Kaushal September 27, 2012 at 7:03 am

not getting any error even if i uncheck export to frame 1 in all objects. On simulating in shows grey screen for sometime and appears the menu screen. Even i tried with your code, I am using CS6.

Cody Eves November 2, 2012 at 5:44 pm

Okay, I’ve followed everything in this tutorial thus far, but yet I keep getting an error when I try to run the game. Here it is:

ArgumentError: Error #1063: Argument count mismatch on Enemy(). Expected 2, got 0.
    at flash.display::Sprite/constructChildren()
    at flash.display::Sprite()
    at flash.display::MovieClip()
    at MenuScreen()
    at DocumentClass/showMenuScreen()
    at DocumentClass/onCompletelyDownloaded()

I’ve been confused on this for a while, and I really need some help solving this problem.

Zack December 9, 2012 at 11:26 pm

To anyone who is having the problem where “loaderInfo.addEventListener( ProgressEvent.PROGRESS, onProgressMade );” does not fire useing CS5. There is a solution. The process is exactly the same except for two things. The firs is that you need not make or add the AssetHolder MoviClip into the second frame. Second, instead of unchecking all the “Export in frame 1s,” leave them checked and instead go to File > Publish Settings – go to the Flash tab, and then click “Settings” next to “Action Script 3.0.” From there, type in “2” where it says “Export Classes in Fram:” instead of “1.” Last, go to the “Library path” tab and change “Default Linkage:” from “Runtime Shared Library (RSL)” to “Merge into code.” Then click “ok” at the bottom then “ok” again. That should work!

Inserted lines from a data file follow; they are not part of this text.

(** C7.  For one time value, the name packed as a slice start and the
    name packed as a slice finish are two different 16-byte strings; the
    start one is at most the finish one, and every version-1 UUID with
    that timestamp lies between them, in the store's order of
    time-ordered UUIDs. *)
Theorem time_uuid_bounds_ordered (self : ColumnFamily) (t : Z) (w : World) :
  autopack_names self = true ->
  name_data_type self (super self) = Some "TimeUUIDType" ->
  0 <= t < 2 ^ 60 ->
  exists s f,
    _pack_name self (PyTime t) (super self) _SLICE_START w = (Ok (PyStr s), w)
    /\ _pack_name self (PyTime t) (super self) _SLICE_FINISH w = (Ok (PyStr f), w)
    /\ _pack_slice_cols self (PyStr "") (PyTime t) (PyTime t) w
       = (Ok (PyStr "", PyStr s, PyStr f), w)
    /\ String.length s = 16%nat /\ String.length f = 16%nat
    /\ s <> f
    /\ time_uuid_leb s f = true
    /\ forall cs node, 0 <= cs < 2 ^ 14 -> 0 <= node < 2 ^ 48 ->
         time_uuid_leb s (be_pack 16 (uuid1 t cs node)) = true
         /\ time_uuid_leb (be_pack 16 (uuid1 t cs node)) f = true.
Proof.
  intros Ha Hd Ht.
  assert (H0 : 0 <= 0 < 2 ^ 14) by (pow2_consts; lia).
  assert (H0' : 0 <= 0 < 2 ^ 48) by (pow2_consts; lia).
  assert (H1 : 0 <= 2 ^ 14 - 1 < 2 ^ 14) by (pow2_consts; lia).
  assert (H1' : 0 <= 2 ^ 48 - 1 < 2 ^ 48) by (pow2_consts; lia).
  destruct (uuid1_facts Ht H0 H0') as (Us & Ls & Ps & Ts & Los).
  destruct (uuid1_facts Ht H1 H1') as (Uf & Lf & Pf & Tf & Lof).
  cbv zeta in *.
  pose proof (@pack_name_time_bound self t _SLICE_START w Ha Hd) as Es.
  pose proof (@pack_name_time_bound self t _SLICE_FINISH w Ha Hd) as Ef.
  specialize (Es ltac:(discriminate)). specialize (Ef ltac:(discriminate)).
  change (_SLICE_START =? _SLICE_START) with true in Es.
  change (_SLICE_FINISH =? _SLICE_START) with false in Ef.
  cbv iota in Es, Ef. rewrite Ps in Es. rewrite Pf in Ef.
  exists (be_pack 16 (uuid1 t 0 0)),
         (be_pack 16 (uuid1 t (2 ^ 14 - 1) (2 ^ 48 - 1))).
  split; [exact Es|]. split; [exact Ef|].
  split.
  { unfold _pack_slice_cols. cbn [is_empty_string negb].
    unfold bindM at 1. unfold ret at 1.
    unfold bindM at 1. rewrite Es.
    unfold bindM at 1. rewrite Ef. reflexivity. }
  split; [exact Ls|]. split; [exact Lf|].
  split.
  { intros E. rewrite E in Los. rewrite Los in Lof. pow2_consts. lia. }
  assert (Hleb : forall a b ta la lb,
             uuid_timestamp a = ta -> uuid_timestamp b = ta ->
             be_unpack a mod 2 ^ 64 = la -> be_unpack b mod 2 ^ 64 = lb ->
             la <= lb -> time_uuid_leb a b = true).
  { intros a b ta la lb A1 B1 A2 B2 Hle. unfold time_uuid_leb.
    rewrite A1, B1, A2, B2, Z.eqb_refl.
    destruct (Z.leb_spec la lb); [|lia]. apply orb_true_r. }
  split.
  { eapply Hleb; eauto. pow2_consts. lia. }
  intros cs node Hc Hn.
  destruct (uuid1_facts Ht Hc Hn) as (_ & _ & _ & Tu & Lou). cbv zeta in *.
  split; eapply Hleb; eauto; pow2_consts; lia.
Qed.


(** * The order of keys *)

Lemma ascii_compare_refl (a : ascii) : Ascii.compare a a = Eq.
Proof. unfold Ascii.compare. apply N.compare_refl. Qed.

Lemma ascii_compare_lt_trans (a b c : ascii) :
  Ascii.compare a b = Lt -> Ascii.compare b c = Lt -> Ascii.compare a c = Lt.
Proof.
  unfold Ascii.compare. rewrite !N.compare_lt_iff. apply N.lt_trans.
Qed.

Lemma string_compare_refl (s : string) : String.compare s s = Eq.
Proof.
  induction s as [|a s IH]; [reflexivity|].
  cbn [String.compare]. rewrite ascii_compare_refl. exact IH.
Qed.

Lemma string_compare_lt_trans (s1 s2 s3 : string) :
  String.compare s1 s2 = Lt -> String.compare s2 s3 = Lt ->
  String.compare s1 s3 = Lt.
Proof.
  revert s2 s3. induction s1 as [|a s1 IH]; intros [|b s2] [|c s3];
    cbn [String.compare]; try discriminate; try reflexivity.
  destruct (Ascii.compare a b) eqn:Eab; try discriminate;
    destruct (Ascii.compare b c) eqn:Ebc; try discriminate; intros H1 H2.
  - apply Ascii.compare_eq_iff in Eab, Ebc. subst.
    rewrite ascii_compare_refl. eapply IH; eassumption.
  - apply Ascii.compare_eq_iff in Eab. subst. rewrite Ebc. reflexivity.
  - apply Ascii.compare_eq_iff in Ebc. subst. rewrite Eab. reflexivity.
  - rewrite (ascii_compare_lt_trans _ _ _ Eab Ebc). reflexivity.
Qed.

Lemma string_ltb_trans (a b c : string) :
  String.ltb a b = true -> String.ltb b c = true -> String.ltb a c = true.
Proof.
  unfold String.ltb. intros H1 H2.
  destruct (String.compare a b) eqn:E1; try discriminate.
  destruct (String.compare b c) eqn:E2; try discriminate.
  rewrite (string_compare_lt_trans _ _ _ E1 E2). reflexivity.
Qed.

Lemma string_leb_refl (a : string) : String.leb a a = true.
Proof. unfold String.leb. rewrite string_compare_refl. reflexivity. Qed.

Lemma string_ltb_leb (a b : string) :
  String.ltb a b = true -> String.leb a b = true.
Proof.
  unfold String.ltb, String.leb. destruct (String.compare a b); congruence.
Qed.

Lemma string_ltb_not_leb (a b : string) :
  String.ltb a b = true -> String.leb b a = false.
Proof.
  unfold String.ltb, String.leb. rewrite (String.compare_antisym a b).
  destruct (String.compare b a); cbn; congruence.
Qed.

Lemma string_ltb_nonempty (a b : string) :
  String.ltb a b = true -> no_bound (PyStr b) = false.
Proof.
  unfold String.ltb. destruct b; [|reflexivity].
  destruct a; cbn; discriminate.
Qed.

(** * Running the range scan *)

Lemma run_silent (n : nat) (self : ColumnFamily) (a : RangeArgs) (g g' : Gen)
    (w w' : World) :
  get_range_step self a g w = (Ok (Silent, g'), w') ->
  get_range_run (S n) self a g w = get_range_run n self a g' w'.
Proof. intros E. cbn [get_range_run]. rewrite E. reflexivity. Qed.

Lemma run_yield (n : nat) (self : ColumnFamily) (a : RangeArgs) (g g' : Gen)
    (w w' : World) (item : pyval * Row) :
  get_range_step self a g w = (Ok (Yield item, g'), w') ->
  get_range_run (S n) self a g w
  = let r := get_range_run n self a g' w' in
    mkRun (item :: run_items r) (run_gen r) (run_world r) (run_end r).
Proof. intros E. cbn [get_range_run]. rewrite E. reflexivity. Qed.

Lemma run_return (n : nat) (self : ColumnFamily) (a : RangeArgs) (g g' : Gen)
    (w w' : World) :
  get_range_step self a g w = (Ok (Return, g'), w') ->
  get_range_run (S n) self a g w = mkRun [] GDone w' (Some (Ok tt)).
Proof. intros E. cbn [get_range_run]. rewrite E. reflexivity. Qed.

Section ThreeRows.
Variables A B C : string.
Variables colsA colsB colsC : list ColumnOrSuperColumn.
Hypothesis HAB : String.ltb A B = true.
Hypothesis HBC : String.ltb B C = true.

Lemma three_rows_page1 :
  range_slice [mkKeySlice (PyStr A) colsA; mkKeySlice (PyStr B) colsB;
               mkKeySlice (PyStr C) colsC]
    (mkKeyRange (PyStr "") (PyStr "") 2)
  = [mkKeySlice (PyStr A) colsA; mkKeySlice (PyStr B) colsB].
Proof. reflexivity. Qed.

Lemma three_rows_page2 :
  range_slice [mkKeySlice (PyStr A) colsA; mkKeySlice (PyStr B) colsB;
               mkKeySlice (PyStr C) colsC]
    (mkKeyRange (PyStr B) (PyStr "") 2)
  = [mkKeySlice (PyStr B) colsB; mkKeySlice (PyStr C) colsC].
Proof.
  unfold range_slice, in_key_range.
  cbn [filter start_key end_key kr_count ks_key key_leb].
  rewrite (string_ltb_nonempty _ _ HAB), (string_ltb_not_leb _ _ HAB),
    string_leb_refl, (string_ltb_leb _ _ HBC).
  reflexivity.
Qed.

Lemma three_rows_page3 :
  range_slice [mkKeySlice (PyStr A) colsA; mkKeySlice (PyStr B) colsB;
               mkKeySlice (PyStr C) colsC]
    (mkKeyRange (PyStr C) (PyStr "") 2)
  = [mkKeySlice (PyStr C) colsC].
Proof.
  unfold range_slice, in_key_range.
  cbn [filter start_key end_key kr_count ks_key key_leb].
  pose proof (string_ltb_trans _ _ _ HAB HBC) as HAC.
  rewrite (string_ltb_nonempty _ _ HBC), (string_ltb_not_leb _ _ HAC),
    (string_ltb_not_leb _ _ HBC), string_leb_refl.
  reflexivity.
Qed.
End ThreeRows.

(** The pieces of the generator's body, one lemma for each way a piece
    can end. *)

Lemma step_start (self : ColumnFamily) (a : RangeArgs) (w : World) :
  ra_columns a = None -> ra_column_start a = PyStr "" ->
  ra_column_finish a = PyStr "" -> ra_super_column a = PyNone ->
  ra_row_count a = None ->
  get_range_step self a GStart w
  = (Ok (Silent,
         GFetch (mkLocals (mkColumnParent (column_family self) PyNone)
                   (mkSlicePredicate None
                      (Some (mkSliceRange (PyStr "") (PyStr "")
                               (ra_column_reversed a) (ra_column_count a))))
                   0 0 (ra_start a) (buffer_size self))), w).
Proof.
  intros E1 E2 E3 E4 E5. cbn [get_range_step].
  rewrite E1, E2, E3, E4, E5. unfold bindM. rewrite slice_query_defaults.
  reflexivity.
Qed.

Lemma step_fetch (self : ColumnFamily) (a : RangeArgs) (l : Locals) (w : World)
    (store : list KeySlice) :
  client self = store_client store ->
  let kr := mkKeyRange (l_last_key l) (ra_finish a) (l_buffer_size l) in
  let page := range_slice store kr in
  get_range_step self a (GFetch l) w
  = (Ok (Silent, GIter l page 0 page),
     mkWorld (rpcs w ++ [Rpc_get_range_slices (l_cp l) (l_sp l) kr
                           (_rcl self (ra_read_consistency_level a))])
       (clock_reads w) (rand_reads w) (getrandbits w)).
Proof.
  intros Hc kr page. cbn [get_range_step]. unfold bindM, call.
  rewrite Hc. reflexivity.
Qed.

Lemma step_skip (self : ColumnFamily) (a : RangeArgs) (l : Locals) (w : World)
    (page rest : list KeySlice) (ks : KeySlice) :
  l_i l <> 0 ->
  get_range_step self a (GIter l page 0 (ks :: rest)) w
  = (Ok (Silent, GIter l page 1 rest), w).
Proof.
  intros Hi. apply Z.eqb_neq in Hi. cbn [get_range_step].
  rewrite Hi. reflexivity.
Qed.

Lemma step_emit (self : ColumnFamily) (a : RangeArgs) (l : Locals) (w : World)
    (page rest : list KeySlice) (ks : KeySlice) (j : Z) (row : Row) :
  j <> 0 \/ l_i l = 0 ->
  _convert_ColumnOrSuperColumns_to_dict_class self (ks_columns ks)
    (ra_include_timestamp a) = Ok row ->
  get_range_step self a (GIter l page j (ks :: rest)) w
  = (Ok (Yield (ks_key ks, row), GYielded l page j rest), w).
Proof.
  intros Hj Hr. cbn [get_range_step].
  assert (E : (j =? 0) && negb (l_i l =? 0) = false).
  { destruct Hj as [Hj|Hj].
    - apply Z.eqb_neq in Hj. rewrite Hj. reflexivity.
    - rewrite Hj, Z.eqb_refl. apply andb_false_r. }
  rewrite E. unfold bindM, lift. rewrite Hr. reflexivity.
Qed.

Lemma step_resume (self : ColumnFamily) (a : RangeArgs) (l : Locals) (w : World)
    (page rest : list KeySlice) (j : Z) :
  ra_row_count a = None ->
  get_range_step self a (GYielded l page j rest) w
  = (Ok (Silent,
         GIter (mkLocals (l_cp l) (l_sp l) (l_count l + 1) (l_i l)
                  (l_last_key l) (l_buffer_size l)) page (j + 1) rest), w).
Proof. intros E. cbn [get_range_step]. rewrite E. reflexivity. Qed.

Lemma step_next_page (self : ColumnFamily) (a : RangeArgs) (l : Locals)
    (w : World) (page : list KeySlice) (j : Z) (ks : KeySlice) :
  Z.of_nat (List.length page) = buffer_size self ->
  last (map Some page) None = Some ks ->
  get_range_step self a (GIter l page j []) w
  = (Ok (Silent,
         GFetch (mkLocals (l_cp l) (l_sp l) (l_count l) (l_i l + 1)
                   (ks_key ks) (l_buffer_size l))), w).
Proof.
  intros Hl Hk. cbn [get_range_step].
  rewrite Hl, Z.eqb_refl, Hk. reflexivity.
Qed.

Sunny April 17, 2013 at 2:03 am

Hi Zack your method worked! Thanks!

Ty June 6, 2013 at 2:20 pm

This tutorial seems very useful and will try to implement it into my game. Quick question though, I’m running my game through a Document Class which when it initial loads, has an internal preloader which populates the in-game databases via Embedded XML files. How can I incoporate the population that process with this preloader so it all occurs at once.